There are two ways of collecting and analyzing NGINX logs in AWS:

1. Download all the logentries from Cloudwatch filtered on `StreamPrefix='application/nginx'`` and analyze them locally
2. Execute a query with boto3 and analyze the results

This notebook aims to show how to use the second approach.


In [None]:
%pip install --upgrade pip
%pip install boto3 prettytable pandas --upgrade

In [4]:
import boto3
import subprocess
import json
import os
import time, pytz
import re
import random
import pandas as pd
from botocore.exceptions import ClientError
from datetime import datetime, timezone, timedelta
from concurrent.futures import ThreadPoolExecutor, as_completed

os.environ['TZ'] = 'UTC'
time.tzset()

import sys
sys.path.append('..')
from awsutils import *

In [None]:
def create_session(profile_name='acl-production', region='us-east-1'):
    global aws_session, sts_client, logs_client

    # Use the function with your profile to get a session
    aws_session = set_aws_credentials(profile_name, region)

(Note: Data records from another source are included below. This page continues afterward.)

(* ===== verification/World.v ===== *)
(** * The world of a plan handler

    A handler ([internal/provider/processor/plan/state]) runs on the plan object
    that the worker caches, and mutates it in place; it reads the rest of the
    [PlanContext] and the clock, makes requests to the API server, and sends
    status updates.  [Send] ([status/updater.go]) applies the mutator of an
    update to the object at once and queues the update for the status writer,
    which applies it again to a fresh copy. *)
From S2P Require Import Prelude Monad GoString GoTime Types Cluster Restore.

Local Open Scope Z_scope.

(** ** Well-known names ([internal/wellknown]) *)

Definition AnnotationSuspendedAtPhase : string := "hibernator.ardikabs.com/suspended-at-phase".
Definition AnnotationRetryNow : string := "hibernator.ardikabs.com/retry-now".
Definition AnnotationRetryAt : string := "hibernator.ardikabs.com/retry-at".
Definition AnnotationSuspendUntil : string := "hibernator.ardikabs.com/suspend-until".
Definition AnnotationSuspendReason : string := "hibernator.ardikabs.com/suspend-reason".
Definition AnnotationOverrideAction : string := "hibernator.ardikabs.com/override-action".
Definition AnnotationOverridePhaseTarget : string := "hibernator.ardikabs.com/override-phase-target".
Definition AnnotationOverrideUntil : string := "hibernator.ardikabs.com/override-until".
Definition AnnotationRestart : string := "hibernator.ardikabs.com/restart".
Definition AnnotationFresh : string := "hibernator.ardikabs.com/fresh".
Definition OverridePhaseTargetHibernate : string := "hibernate".
Definition OverridePhaseTargetWakeup : string := "wakeup".
Definition PlanFinalizerName : string := "hibernator.ardikabs.com/finalizer".
Definition ExecutionIDLogPrefix : string := "execution-id://".
Definition MaxCycleHistorySize : nat := 5.
Definition RequeueIntervalDuringStage : Z := 10 * Second.
Definition RequeueIntervalOnExecution : Z := 10 * Second.
Definition RequeueIntervalOnRecoveryError : Z := 1 * Minute.
Definition RequeueIntervalOnTransientError : Z := 30 * Second.
Definition TimeoutTransitionToSuspended : Z := 30 * Minute.
Definition LabelTarget : string := "hibernator.ardikabs.com/target".
Definition LabelExecutor : string := "hibernator.ardikabs.com/executor".
Definition LabelExecutionID : string := "hibernator.ardikabs.com/execution-id".
Definition LabelOperation : string := "hibernator.ardikabs.com/operation".
Definition LabelCycleID : string := "hibernator.ardikabs.com/cycle-id".
Definition LabelStaleRunnerJob : string := "hibernator.ardikabs.com/stale".
Definition LabelStaleReasonRunnerJob : string := "hibernator.ardikabs.com/stale-reason".

(** ** Results, errors, updates *)

(** [StateResult]: the timer directives of a handler. *)
Record StateResult := mkStateResult {
  Requeue : bool;
  RequeueAfter : Z;
  TimeoutAfter : Z;
  DeadlineAfter : Z;
}.

Definition quiet : StateResult := mkStateResult false 0 0 0.
Definition requeue : StateResult := mkStateResult true 0 0 0.
Definition requeue_after (d : Z) : StateResult := mkStateResult false d 0 0.

(** An [error]: its text, and whether a [PlanError] is in its chain. *)
Record goerr := mkGoErr { ge_text : string; ge_plan : bool }.

Definition AsPlanError (e : goerr) : goerr := mkGoErr (ge_text e) true.
(** [fmt.Errorf(prefix + ": %w", err)]. *)
Definition wrapf (prefix : string) (e : goerr) : goerr :=
  mkGoErr (prefix ++ ": " ++ ge_text e)%string (ge_plan e).
Definition plainf (msg : string) : goerr := mkGoErr msg false.
Definition of_api (e : ApiError) : goerr := plainf (api_text e).

(** What the hooks of an update notify of. *)
Inductive PlanEvent :=
| EventStart
| EventSuccess
| EventFailure
| EventRecovery (phase : PlanPhase) (operation : PlanOperation)
| EventPhaseChange (previousPhase : PlanPhase)
| EventExecutionProgress.

(** A mutator reads the clock when it is applied; [None] is a panic. *)
Definition Mutator : Type := time -> HibernatePlan -> option HibernatePlan.

(** [statusprocessor.Update], for the one plan. *)
Record Update := mkUpdate {
  upd_PreHook : list PlanEvent;
  upd_Mutator : Mutator;
  upd_PostHook : list PlanEvent;
}.

Section world.
Context {HK : KubeApi}.

(** What a handler can read and change.  [w_plan] is the worker's cached plan;
    [w_effective] the deep copy that stage execution works on, [None] when it works
    on the cached plan itself; [w_schedule] the [ShouldHibernate] of the schedule
    result; [w_notify] says that there is a notifier and a notification; [w_misses]
    are the worker's counters of missing jobs; [w_stale_tasks] the goroutines that
    will label a finished Job, by namespace and name; [w_uuids] what [uuid.New]
    returns; [w_dropped] that the plan was removed from the resource map. *)
Record World := mkWorld {
  w_cluster : Cluster;
  w_now : time;
  w_plan : HibernatePlan;
  w_effective : option HibernatePlan;
  w_schedule : option bool;
  w_exceptions : list ScheduleException;
  w_hasRestoreData : bool;
  w_notify : bool;
  w_queue : list Update;
  w_misses : gmap string Z;
  w_stale_tasks : list (string * string);
  w_uuids : list string;
  w_dropped : bool;
}.

Definition set_w_cluster (v : Cluster) (r : World) : World :=
  mkWorld v (w_now r) (w_plan r) (w_effective r) (w_schedule r) (w_exceptions r) (w_hasRestoreData r) (w_notify r) (w_queue r) (w_misses r) (w_stale_tasks r) (w_uuids r) (w_dropped r).
Definition set_w_now (v : time) (r : World) : World :=
  mkWorld (w_cluster r) v (w_plan r) (w_effective r) (w_schedule r) (w_exceptions r) (w_hasRestoreData r) (w_notify r) (w_queue r) (w_misses r) (w_stale_tasks r) (w_uuids r) (w_dropped r).
Definition set_w_plan (v : HibernatePlan) (r : World) : World :=
  mkWorld (w_cluster r) (w_now r) v (w_effective r) (w_schedule r) (w_exceptions r) (w_hasRestoreData r) (w_notify r) (w_queue r) (w_misses r) (w_stale_tasks r) (w_uuids r) (w_dropped r).
Definition set_w_effective (v : option HibernatePlan) (r : World) : World :=
  mkWorld (w_cluster r) (w_now r) (w_plan r) v (w_schedule r) (w_exceptions r) (w_hasRestoreData r) (w_notify r) (w_queue r) (w_misses r) (w_stale_tasks r) (w_uuids r) (w_dropped r).
Definition set_w_schedule (v : option bool) (r : World) : World :=
  mkWorld (w_cluster r) (w_now r) (w_plan r) (w_effective r) v (w_exceptions r) (w_hasRestoreData r) (w_notify r) (w_queue r) (w_misses r) (w_stale_tasks r) (w_uuids r) (w_dropped r).
Definition set_w_exceptions (v : list ScheduleException) (r : World) : World :=
  mkWorld (w_cluster r) (w_now r) (w_plan r) (w_effective r) (w_schedule r) v (w_hasRestoreData r) (w_notify r) (w_queue r) (w_misses r) (w_stale_tasks r) (w_uuids r) (w_dropped r).
Definition set_w_hasRestoreData (v : bool) (r : World) : World :=
  mkWorld (w_cluster r) (w_now r) (w_plan r) (w_effective r) (w_schedule r) (w_exceptions r) v (w_notify r) (w_queue r) (w_misses r) (w_stale_tasks r) (w_uuids r) (w_dropped r).
Definition set_w_notify (v : bool) (r : World) : World :=
  mkWorld (w_cluster r) (w_now r) (w_plan r) (w_effective r) (w_schedule r) (w_exceptions r) (w_hasRestoreData r) v (w_queue r) (w_misses r) (w_stale_tasks r) (w_uuids r) (w_dropped r).
Definition set_w_queue (v : list Update) (r : World) : World :=
  mkWorld (w_cluster r) (w_now r) (w_plan r) (w_effective r) (w_schedule r) (w_exceptions r) (w_hasRestoreData r) (w_notify r) v (w_misses r) (w_stale_tasks r) (w_uuids r) (w_dropped r).
Definition set_w_misses (v : gmap string Z) (r : World) : World :=
  mkWorld (w_cluster r) (w_now r) (w_plan r) (w_effective r) (w_schedule r) (w_exceptions r) (w_hasRestoreData r) (w_notify r) (w_queue r) v (w_stale_tasks r) (w_uuids r) (w_dropped r).
Definition set_w_stale_tasks (v : list (string * string)) (r : World) : World :=
  mkWorld (w_cluster r) (w_now r) (w_plan r) (w_effective r) (w_schedule r) (w_exceptions r) (w_hasRestoreData r) (w_notify r) (w_queue r) (w_misses r) v (w_uuids r) (w_dropped r).
Definition set_w_uuids (v : list string) (r : World) : World :=
  mkWorld (w_cluster r) (w_now r) (w_plan r) (w_effective r) (w_schedule r) (w_exceptions r) (w_hasRestoreData r) (w_notify r) (w_queue r) (w_misses r) (w_stale_tasks r) v (w_dropped r).
Definition set_w_dropped (v : bool) (r : World) : World :=
  mkWorld (w_cluster r) (w_now r) (w_plan r) (w_effective r) (w_schedule r) (w_exceptions r) (w_hasRestoreData r) (w_notify r) (w_queue r) (w_misses r) (w_stale_tasks r) (w_uuids r) v.

Definition HM (A : Type) : Type := ST World goerr A.

(** A request to the API server; its error is returned. *)
Definition api {A} (m : API A) : ST World ApiError A := st_lift w_cluster set_w_cluster m.

Definition get_plan {E} : ST World E HibernatePlan := st_gets w_plan.
Definition get_now {E} : ST World E time := st_gets w_now.

(** [notifyHook] and [phaseChangePostHook] return nil without a notification. *)
Definition hook {E} (evs : list PlanEvent) : ST World E (list PlanEvent) :=
  st_gets (fun w => if w_notify w then evs else []).

Definition enqueue {E} (u : Update) : ST World E unit :=
  st_modify (fun w => set_w_queue (w_queue w ++ [u]) w).

(** [Statuses.PlanStatuses.Send] with the cached plan as the resource. *)
Definition Send {E} (pre : list PlanEvent) (m : Mutator) (post : list PlanEvent) : ST World E unit :=
  let! w := st_get in
  match m (w_now w) (w_plan w) with
  | None => st_panic
  | Some p =>
      do! st_modify (set_w_plan p) in
      let! pre := hook pre in
      let! post := hook post in
      enqueue (mkUpdate pre m post)
  end.

(** A mutator that assigns status fields. *)
Definition assign (f : time -> HibernatePlanStatus -> HibernatePlanStatus) : Mutator :=
  fun now p => Some (on_status (f now) p).

(** The plan that stage execution works on, and its mutation in place. *)
Definition get_effective {E} : ST World E HibernatePlan :=
  st_gets (fun w => default (w_plan w) (w_effective w)).

Definition modify_effective {E} (f : HibernatePlan -> HibernatePlan) : ST World E unit :=
  st_modify (fun w =>
    match w_effective w with
    | Some p => set_w_effective (Some (f p)) w
    | None => set_w_plan (f (w_plan w)) w
    end).

(** [Send] with the effective plan as the resource. *)
Definition Send_effective {E} (m : Mutator) (post : list PlanEvent) : ST World E unit :=
  let! now := get_now in
  let! p := get_effective in
  match m now p with
  | None => st_panic
  | Some p' =>
      do! modify_effective (fun _ => p') in
      let! post := hook post in
      enqueue (mkUpdate [] m post)
  end.

(** [orig := plan.DeepCopy(); f(plan); patchAndPreserveStatus(plan, MergeFrom(orig))]:
    the cached plan is changed first, and stays changed when the request fails;
    after a success it is the server's, with the cached status. *)
Definition patchAndPreserveStatus (f : HibernatePlan -> HibernatePlan) : ST World ApiError unit :=
  let! orig := get_plan in
  let plan := f orig in
  do! st_modify (set_w_plan plan) in
  let! server := api (patch_plan orig plan) in
  st_modify (set_w_plan (set_plan_Status (plan_Status plan) server)).

(** The same with a plain [Patch], which leaves the server's status. *)
Definition patch_object (f : HibernatePlan -> HibernatePlan) : ST World ApiError unit :=
  let! orig := get_plan in
  let plan := f orig in
  do! st_modify (set_w_plan plan) in
  let! server := api (patch_plan orig plan) in
  st_modify (set_w_plan server).

(** An error of a request, returned by the handler. *)
Definition returning {A} (m : ST World ApiError A) : HM A := st_wrap of_api m.
End world.

(** ** Annotations *)

Definition annotation (k : string) (p : HibernatePlan) : string := default "" (plan_Annotations p !! k).
Definition has_annotation (k : string) (p : HibernatePlan) : bool := bool_decide (is_Some (plan_Annotations p !! k)).
Definition del_annotation (k : string) (p : HibernatePlan) : HibernatePlan :=
  set_plan_Annotations (delete k (plan_Annotations p)) p.
Definition put_annotation (k v : string) (p : HibernatePlan) : HibernatePlan :=
  set_plan_Annotations (<[k := v]> (plan_Annotations p)) p.
Definition set_suspend (b : bool) (p : HibernatePlan) : HibernatePlan :=
  set_plan_Spec (set_spec_Suspend b (plan_Spec p)) p.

    # Create clients using the session
    sts_client = aws_session.client('sts')
    logs_client = aws_session.client('logs')

    # Example usage of the clients
    account_id = sts_client.get_caller_identity()["Account"]
    print("Current AWS Account ID:", account_id)

create_session()

# Log Collector from AWS CloudWatch

In [None]:
# collect logs from the specified log group and log stream into a file

log_group = 'projects-main'
#log_group = 'reports-main'
#log_group = 'results-main'
#log_group =  'api_proxy-main'
#log_group =  'launchpad-main'
#log_group =  'risks-main'


log_stream = 'nginx'
#log_stream = 'application'

start_date = exact_date(2025, 1, 27, 15, 30)
end_date = exact_date(2025, 1, 27, 16, 10)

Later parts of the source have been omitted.